The Occupational Safety and Health Administration (OSHA) has issued a final rule implementing the whistleblower provisions of the Consumer Product Safety Improvement Act of 2008 (CPSIA). OSHA is charged with enforcing the whistleblower provisions in 21 separate statutes, including Section 219 of the CPSIA. Section 219 of this statute prevents manufacturers, private labelers, distributors, and retailers from firing or otherwise discriminating against an employee who provides information to the employer or federal or state government official relating the employer’s violation (or perceived violation) of the CPSIA or related regulations or standards. The employee is also afforded such protections if he or she testifies in a proceeding regarding the violation, assists in such a proceeding, or objects or refuses to participate in an activity that he or she reasonably believes would violate the CPSIA.
As discussed in the summary of the final rule, published in the July 10 edition of the Federal Register, the final regulations establish the procedures and time frames for handling retaliation complaints under CPSIA, “including procedures and time frames for employee complaints to OSHA, investigations by OSHA, appeals of OSHA determinations to an administrative law judge (ALJ) for a hearing de novo, hearings by ALJs, review of ALJ decisions by the Administrative Review Board (ARB) . . and judicial review of the [Labor] Secretary’s final decision.”
The final regulations do not deviate significantly from the interim final rules issued in August 2010. Minor differences between the two sets of rules include the following:
- To be considered timely, a retaliation complaint under CPSIA must be filed within 180 days of the alleged retaliation. In response to a commenter’s suggestion that the limitations period should not begin to run until an employee becomes aware of an alleged retaliatory act, OSHA amended the final rule to clarify that the statute of limitations may be tolled “for reasons warranted by applicable case law.”
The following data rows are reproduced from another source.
(** * networkchain: the peer-to-peer node of blockchainstart

    A shallow embedding of [networkchain/network.go] (package [network]):
    the wire codec ([commandToBytes], [bytesToCommand]), the outbound
    helper [sendData] with the [send*] constructors, the message handlers,
    [handleConnection] and the accept loop of [StartNode].

    Go values are modelled as follows.
    - [string] is a byte sequence: Rocq's [string] (a list of 8-bit
      characters); [[]byte] is [list byte].
    - [int], [int64] and [rune] are [Z]; the code only compares them, and
      converts a rune to a byte by keeping its low eight bits.
    - a function that may panic returns a [result]; the handlers, which
      read and write the package globals and talk to the network, live in
      a state-and-panic monad [M]. *)

From Stdlib Require Import ZArith Strings.Byte.
From stdpp Require Import base decidable option list strings.

Local Open Scope Z_scope.

(** ** Bytes, runes and panics *)

#[global] Instance byte_eq_decision : EqDecision byte := Byte.byte_eq_dec.

Definition Z_of_byte (b : byte) : Z := Z.of_N (Byte.to_N b).

(** The conversion [byte(c)] of an integer: the low eight bits. *)
Definition byte_of_Z (c : Z) : byte :=
  default x00 (Byte.of_N (Z.to_N (Z.land c 255))).
(** * The freehand [Draw] shape utility (packages/dev/src/state/shapes/draw.tsx)

    A shallow embedding of the [Draw] class and of [getSolidStrokePath].

    Numbers.  JavaScript numbers are binary64 floats.  The class is embedded
    over the exact rationals ([Q]): the numeric comparisons of the source
    ([===], [<], [<=] on numbers) are the boolean comparisons of [Q], and
    results are compared up to [==].  A statement over [Q] that rests on
    comparisons, on copying or on a single operation reads the same in
    doubles; one that rests on an arithmetic identity (a sum that cancels, a
    quotient that multiplies back) holds of the program within numeric
    tolerance only, and says so.  Wherever the source divides, the
    statements over [Q] assume a non-zero divisor.  Module [Double] reads
    [getBounds], [onSessionComplete] and [transform] once more over the
    binary64 floats of the kernel, to run them where rounding or NaN decide
    the outcome.

    Effects.  The class owns five identity-keyed [WeakMap] caches (and
    inherits [boundsCache] from [TLShapeUtil]); methods are computations in
    a state-and-exception monad over the record of caches.  Object identity
    is modelled by structural equality of the key: the point arrays are
    never mutated in place, so a key found in a cache was computed from the
    very same data.  An array with the same contents as a key but another
    identity misses in the program and hits here, with the same value; the
    statements about the contents of a cache are therefore about the key of
    one and the same shape. *)

From Stdlib Require Import QArith Qminmax Lqa List String Bool Lia Arith DecimalString.
From Stdlib Require Floats.PrimFloat.
Import ListNotations.

Local Open Scope Q_scope.

(** ** Data model *)

(** [number[]] of length two: a 2D vector ([shape.point], results of [Vec]). *)
Definition vec : Type := (Q * Q)%type.

(** An element of [shape.points]: [[x, y, pressure?]]. *)
Record Point : Type := mkPoint {
  px : Q;
  py : Q;
  pressure : option Q
}.

Definition xy (p : Point) : vec := (px p, py p).

(** [TLBounds] *)
Record TLBounds : Type := mkBounds {
  minX : Q;
  minY : Q;
  maxX : Q;
  maxY : Q;
  width : Q;
  height : Q
}.

(** [DrawShape['style']] *)
Record DrawStyle : Type := mkStyle {
  size : Q;
  strokeWidth : Q;
  thinning : Q;
  streamline : Q;
  smoothing : Q;
  taperStart : Q;
  taperEnd : Q;
  capStart : bool;
  capEnd : bool;
  isFilled : bool;
  color : string
}.

(** [DrawShape] *)
Record DrawShape : Type := mkShape {
  id : string;
  type : string;
  name : string;
  parentId : string;
  childIndex : Q;
  point : vec;
  points : list Point;
  rotation : Q;
  isDone : bool;
  style : DrawStyle
}.

(** [Partial<DrawShape>] as returned by [transform] and [onSessionComplete]:
    exactly the two keys [points] and [point]. *)
Record PartialShape : Type := mkPartial {
  new_points : list Point;
  new_point : vec
}.

(** Merging a partial result into the shape it was computed for
    ([{ ...shape, ...partial }]). *)
Definition applyPartial (shape : DrawShape) (p : PartialShape) : DrawShape :=
  mkShape (id shape) (type shape) (name shape) (parentId shape)
          (childIndex shape) (new_point p) (new_points p) (rotation shape)
          (isDone shape) (style shape).

(** [TLTransformInfo<DrawShape>] (the fields that [transform] reads). *)
Record TLTransformInfo : Type := mkTransformInfo {
  initialShape : DrawShape;
  scaleX : Q;
  scaleY : Q
}.

(** [TLRenderInfo] (the field that [render] destructures). *)
Record TLRenderInfo : Type := mkRenderInfo {
  isDarkMode : bool
}.

(** A JSX element: its tag and its props, in source order. *)
Inductive PropValue : Type :=
| PStr (s : string)
| PNum (q : Q).

Record JSXElement : Type := mkElement {
  tag : string;
  props : list (string * PropValue)
}.

(** ** Numeric comparisons and equivalences *)

Definition Qltb (a b : Q) : bool := negb (Qle_bool b a).

Definition vec_equiv (a b : vec) : Prop :=
  fst a == fst b /\ snd a == snd b.

Definition opt_equiv (a b : option Q) : Prop :=
  match a, b with
  | Some x, Some y => x == y
  | None, None => True
  | _, _ => False
  end.

Definition Point_equiv (a b : Point) : Prop :=
  px a == px b /\ py a == py b /\ opt_equiv (pressure a) (pressure b).

(** Two points at the same place, whatever their pressure. *)
Definition same_place (a b : Point) : Prop :=
  px a == px b /\ py a == py b.

Definition Bounds_equiv (a b : TLBounds) : Prop :=
  minX a == minX b /\ minY a == minY b /\
  maxX a == maxX b /\ maxY a == maxY b /\
  width a == width b /\ height a == height b.

Definition Partial_equiv (a b : PartialShape) : Prop :=
  Forall2 Point_equiv (new_points a) (new_points b) /\
  vec_equiv (new_point a) (new_point b).

(** ** Identity of cache keys *)

Definition Q_eq_dec (a b : Q) : {a = b} + {a <> b}.
Proof. decide equality; [apply Pos.eq_dec | apply Z.eq_dec]. Defined.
- With respect to investigations of whistleblower complaints, OSHA has revised the procedures under CPSIA to include certain safeguards “aimed at ensuring that complainants and respondents have equal access to information during the course of the OSHA investigation.” Specifically, the rule stipulates that after receiving a complaint, “the [Labor] Secretary shall notify the respondent of the filing of the complaint, of the allegations contained in the complaint, and of the substance of the evidence supporting the complaint.” In addition, the Secretary must allow both parties to submit a written response to the complaint, meet with a representative of the Secretary and present statements from witnesses. Moreover, throughout the investigation of the complaint, OSHA will provide the complainant or the complainant’s counsel a copy of all of the respondent employer’s submissions to the agency regarding the whistleblower complaint, redacted of confidential information as necessary. The complainant will be given the opportunity to respond to these submissions. Finally, the rule states that the complainant will be given a copy of all materials that the agency provides to the employer.
- With respect to hearings before an ALJ, the final regulations reference the “broad authority of ALJs to limit discovery in order to expedite the hearing.” According to OSHA, this section was included to make it consistent with other OSHA whistleblower regulations. Similarly, a section was added that specifies that the formal rules of evidence will not apply to proceedings before an ALJ, but that “rules or principles designed to assure the production of the most probative evidence will be applied.”
- As for the ability to appeal the ALJ’s decision and order, OSHA revised the period for filing a timely petition for review with the ARB to 14 days rather than 10 business days.
- With respect to the matters contested in the petition for review, the interim final regulations had specified that "[a]ny exception not specifically urged will ordinarily be deemed waived by the parties." Agreeing with a commenter that this might be too stringent a standard, OSHA replaced the phrase "ordinarily will" with "may."
- As for the complainant’s ability to file a whistleblower complaint in federal court, OSHA has revised the final rule “to more clearly explain the circumstances in which the complainant may file a complaint in district court and to incorporate the statutory provision allowing a jury trial at the request of either party in a district court action under CPSIA.” Specifically, the final rule states that a complainant can file a CPSIA whistleblower complaint in federal court “without regard to the amount in controversy” in either of the following circumstances: (a) the complainant can file such a complaint within 90 days after receiving a written determination from the Assistant Secretary stating whether or not there is reasonable cause to believe that the respondent has retaliated against the complainant in violation of CPSIA, so long as the Secretary has not yet issued a final decision; or (b) there has been no final decision of the Secretary within 210 days of the filing of the complaint. Either party may request a jury trial. However, the agency notes that it is the Secretary's position that complainants may not initiate an action in federal court after the Secretary issues a final decision, even if the date of the final decision is more than 210 days after the filing of the complaint or within 90 days of the complainant's receipt of the Assistant Secretary's written findings.
The provisions of this final rule take effect upon publication in the Federal Register.